Увидев покупателя, Верка метнулась к зеркалу: поправила челку, пощипала себя за щеки, надула губки, произнеся несколько раз слово «тпру».
- Что желаете? – спросила вежливо, угодливо. – Коньячок, водочка, бренди?
Александр Романович растерялся. Он вдруг увидел, как нелепо выглядит в этом магазине перед этой Веркой. А как ответить на ее вопрос?..
Она заглядывала ему в глаза и ждала, когда покупатель определится с выбором.
- Мне одеколон, – еле слышно ответил Александр Романович и улыбнулся преглупо.
- Что-что? – удивилась продавщица.
- Одеколон «Тройной», два флакона - почти прошептал Александр Романович, опустив голову и, кажется, покраснев.
- Что?! – не поверив своим ушам, почти возмутилась она.
Теперь и покупатель разозлился и отчеканил, повысив голос:
- Два «Тройных»! Будьте любезны!
Весь внешний вид Верки выражал разочарование и сильное недоумение. Она сходила в подсобку, вынесла флаконы, подчеркнуто аккуратно поставила их перед Александром Михайловичем, сказала:
- На здоровье!
…А веники и впрямь были хороши! Не успел Александр Романович уложить вязанки в багажник, как лесной дух разнесся по всему салону. Он возвращался на дачу, окутанный бодрящим ароматом. Гриня точно знает секрет их заготовки! Он как-то рассказывал об этом Александру Романовичу: нехитрая работа была для деревенского пьяницы ритуалом.
Брать веники надлежало через неделю после Троицы. Гриня приходил в лес поутру, на рассвете. Кланялся на все четыре стороны, просил у леса разрешения «попортить немного девок». Выбирал березы – немолодые и не старые, когда листочки станут мягкими и нежными, как ладошки младенчика. Следил, чтобы обязательно рядом с ними росли сосны или ели – в бане распаренный лист березы обязательно отдаст накопленный аромат хвои. Как бы много не было заказов, больше двадцати веников за один раз никогда не вязал.

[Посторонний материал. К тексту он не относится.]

(* ===== verification/QueueIds.v ===== *)
(** [Process::next_queue_id] of [kernel/src/process/mod.rs] as threads see it: the loop of
    [compare_exchange_weak], which may fail for no reason, interleaved in any order. *)
From stdpp Require Import list_numbers.
From S2P Require Import Prelude Addresses.

Inductive pc :=
  | Idle
  | Loop (id : Z)        (* the value last seen *)
  | Returned (id : Z)
  | OutOfIds.

Record ids := {
  counter : Z;           (* [next_queue_id], an [AtomicU16] *)
  pcs : list pc;
  given : list Z;        (* history: the identifiers returned so far, latest first *)
}.

Definition at_pc (s : ids) (t : nat) (p : pc) : ids :=
  {| counter := counter s; pcs := <[t := p]> (pcs s); given := given s |}.

Inductive id_step : ids → ids → Prop :=
  (** [self.next_queue_id.load] *)
  | is_load s t : pcs s !! t = Some Idle → id_step s (at_pc s t (Loop (counter s)))
  (** [if id == 0] *)
  | is_out s t : pcs s !! t = Some (Loop 0) → id_step s (at_pc s t OutOfIds)
  (** The exchange succeeds. *)
  | is_exchange s t i : pcs s !! t = Some (Loop i) → i ≠ 0 → counter s = i →
      id_step s {| counter := (i + 1) mod 2 ^ 16; pcs := <[t := Returned i]> (pcs s); given := i :: given s |}
  (** It fails, because the counter changed or for no reason, and returns what it saw. *)
  | is_retry s t i : pcs s !! t = Some (Loop i) → i ≠ 0 → id_step s (at_pc s t (Loop (counter s)))
  (** The caller goes on, and may call again. *)
  | is_return s t p : pcs s !! t = Some p → (p = OutOfIds ∨ ∃ i, p = Returned i) →
      id_step s (at_pc s t Idle).

Section in_order.
Context (first : Z) (Hfirst : 1 ≤ first < 2 ^ 16).

(** The identifiers given are those from [first] on, in order; the counter is the next one,
    and zero for good after the last. *)
Record ids_ok (s : ids) : Prop := {
  io_given : given s = reverse (seqZ first (Z.of_nat (length (given s))));
  io_range : first + Z.of_nat (length (given s)) ≤ 2 ^ 16;
  io_counter : counter s = (first + Z.of_nat (length (given s))) mod 2 ^ 16;
  io_out : ∀ t, pcs s !! t = Some (Loop 0) ∨ pcs s !! t = Some OutOfIds → counter s = 0;
}.

Lemma at_pc_ok s t p : ids_ok s → ((p = Loop 0 ∨ p = OutOfIds) → counter s = 0) → ids_ok (at_pc s t p).
Proof.
  intros [Hg Hr Hc Ho] Hp. split; cbn; try done.
  intros u [[(-> & -> & _)|[_ Hu]]%list_lookup_insert_Some|[(-> & -> & _)|[_ Hu]]%list_lookup_insert_Some];
    [by apply Hp; left|by eapply Ho; left|by apply Hp; right|by eapply Ho; right].
Qed.

Lemma id_step_ok s s' : id_step s s' → ids_ok s → ids_ok s'.
Proof.
  intros Hst Hok. pose proof Hok as [Hg Hr Hc Ho]. destruct Hst as [s t Ht|s t Ht|s t i Ht Hi Hci|s t i Ht Hi|s t p Ht Hp].
  - apply at_pc_ok; [done|]. intros [[= ->]|?]; done.
  - apply at_pc_ok; [done|]. intros _. by eapply Ho; left.
  - assert (first + Z.of_nat (length (given s)) ≠ 2 ^ 16) as Hne by (intros Heq; rewrite Heq in Hc; by rewrite Hci in Hc).
    assert (i = first + Z.of_nat (length (given s))) as -> by (rewrite <- Hci, Hc; apply Z.mod_small; lia).
    split; cbn [counter pcs given length].
    + rewrite seqZ_S, reverse_app. cbn. by rewrite <- Hg.
    + lia.
    + f_equal. lia.
    + intros u Hu. destruct (decide (t = u)) as [<-|Hne'].
      * rewrite list_lookup_insert_eq in Hu by (by eapply lookup_lt_Some). by destruct Hu.
      * rewrite list_lookup_insert_ne in Hu by done. exfalso. apply Hi. rewrite <- Hci. by eapply Ho.
  - apply at_pc_ok; [done|]. intros [[= ->]|?]; done.
  - apply at_pc_ok; [done|]. by intros [?|?].
Qed.

(** However the calls of [next_queue_id] interleave, the identifiers they return are
    [first], [first + 1], ..., each once, never zero and never above the largest [u16]; a call
    reports [OutOfIds] only when the counter is zero, and then all of them have been given
    out. *)
Theorem queue_ids_in_order s0 s : counter s0 = first → given s0 = [] →
  (∀ t p, pcs s0 !! t = Some p → p = Idle) → rtc id_step s0 s →
  reverse (given s) = seqZ first (Z.of_nat (length (given s))) ∧
  NoDup (given s) ∧ Forall (λ i, first ≤ i < 2 ^ 16) (given s) ∧
  ((∃ t, pcs s !! t = Some OutOfIds) → counter s = 0) ∧
  (counter s = 0 → Z.of_nat (length (given s)) = 2 ^ 16 - first ∧
     ∀ s', id_step s s' → counter s' = 0 ∧ given s' = given s).
Proof.
  intros Hc0 Hg0 Hp0 Hst.
  assert (ids_ok s0) as H0.
  { split; rewrite ?Hg0, ?Hc0; cbn; [done|lia|rewrite Z.add_0_r, Z.mod_small by lia; done|].
    intros t [Ht|Ht]; by apply Hp0 in Ht. }
  assert (ids_ok s) as [Hg Hr Hc Ho].
  { clear Hc0 Hg0 Hp0. induction Hst; [done|]. eauto using id_step_ok. }
  assert (reverse (given s) = seqZ first (Z.of_nat (length (given s)))) as Hrev.
  { rewrite Hg at 1. apply reverse_involutive. }
  split; [done|]. split_and!.
  - rewrite <- (reverse_Permutation (given s)), Hrev. apply NoDup_seqZ.
  - rewrite <- (reverse_Permutation (given s)), Hrev. apply Forall_seqZ. lia.
  - intros [t Ht]. eapply Ho. by right.
  - intros Hz. assert (first + Z.of_nat (length (given s)) = 2 ^ 16) as Hall.
    { rewrite Hc in Hz. apply Z.mod_divide in Hz as [k Hk]; lia. }
    split; [lia|]. intros s' Hs. destruct Hs; cbn; try done. congruence.
Qed.
End in_order.

(** Two threads: the second retries after the first took the identifier both saw. *)
Definition demo_ids (c : Z) (l : list pc) (g : list Z) : ids := {| counter := c; pcs := l; given := g |}.

Example queue_ids_in_order_witness :
  rtc id_step (demo_ids 65534 [Idle; Idle] []) (demo_ids 0 [Returned 65534; Returned 65535] [65535; 65534]) ∧
  NoDup [65535; 65534].
Proof.
  assert (rtc id_step (demo_ids 65534 [Idle; Idle] [])
            (demo_ids 0 [Returned 65534; Returned 65535] [65535; 65534])) as Hst.
  { eapply rtc_l; [apply (is_load _ 0); reflexivity|]. eapply rtc_l; [apply (is_load _ 1); reflexivity|].
    eapply rtc_l; [apply (is_exchange _ 0 65534); done|]. eapply rtc_l; [apply (is_retry _ 1 65534); done|].
    eapply rtc_l; [apply (is_exchange _ 1 65535); done|]. apply rtc_refl. }
  split; [exact Hst|].
  destruct (queue_ids_in_order 65534 ltac:(lia) (demo_ids 65534 [Idle; Idle] []) _ eq_refl eq_refl
    ltac:(by intros [|[|[|t]]] p [=]) Hst) as (_ & Hnd & _). exact Hnd.
Defined.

Гриня обладал еще одним удивительным качеством – умел предсказывать погоду. Что бы ни обещали метеорологи, народные приметы или деревенские старожилы, дачники верили только Грине. Фраза «Гриня переоделся!» служила паролем и означала резкое изменение погоды. Если это происходило летом, следовало готовиться к холодам: закрывать теплицы с баклажанами и перцами, укрывать на огороде помидоры, кабачки и тыквы. Однажды в середине июля, жарким днем, он прошествовал по улице в ватнике, в кроличьей шапке и валенках с галошами. Те, кто Грине не поверили, пожалели об этом. Ночью температура воздуха неожиданно упала до двух градусов, и почти все теплолюбивые овощи замерзли. Весной время высадки рассады тоже сверяли по Грине. Бывало, в первые холодные дни мая он появлялся на улице в футболке с коротким рукавом. Дачники радовались, передавали друг другу из дома в дом: «Гриня переоделся!».
3.
Александр Романович, подъезжая к своему дому, никак не ожидал встретить у ворот Милану. Дочь Грини сидела на лавочке у ворот Михалыча, но Александр Романович почему-то сразу понял, что она пришла к нему, а не к бабушке и дедушке.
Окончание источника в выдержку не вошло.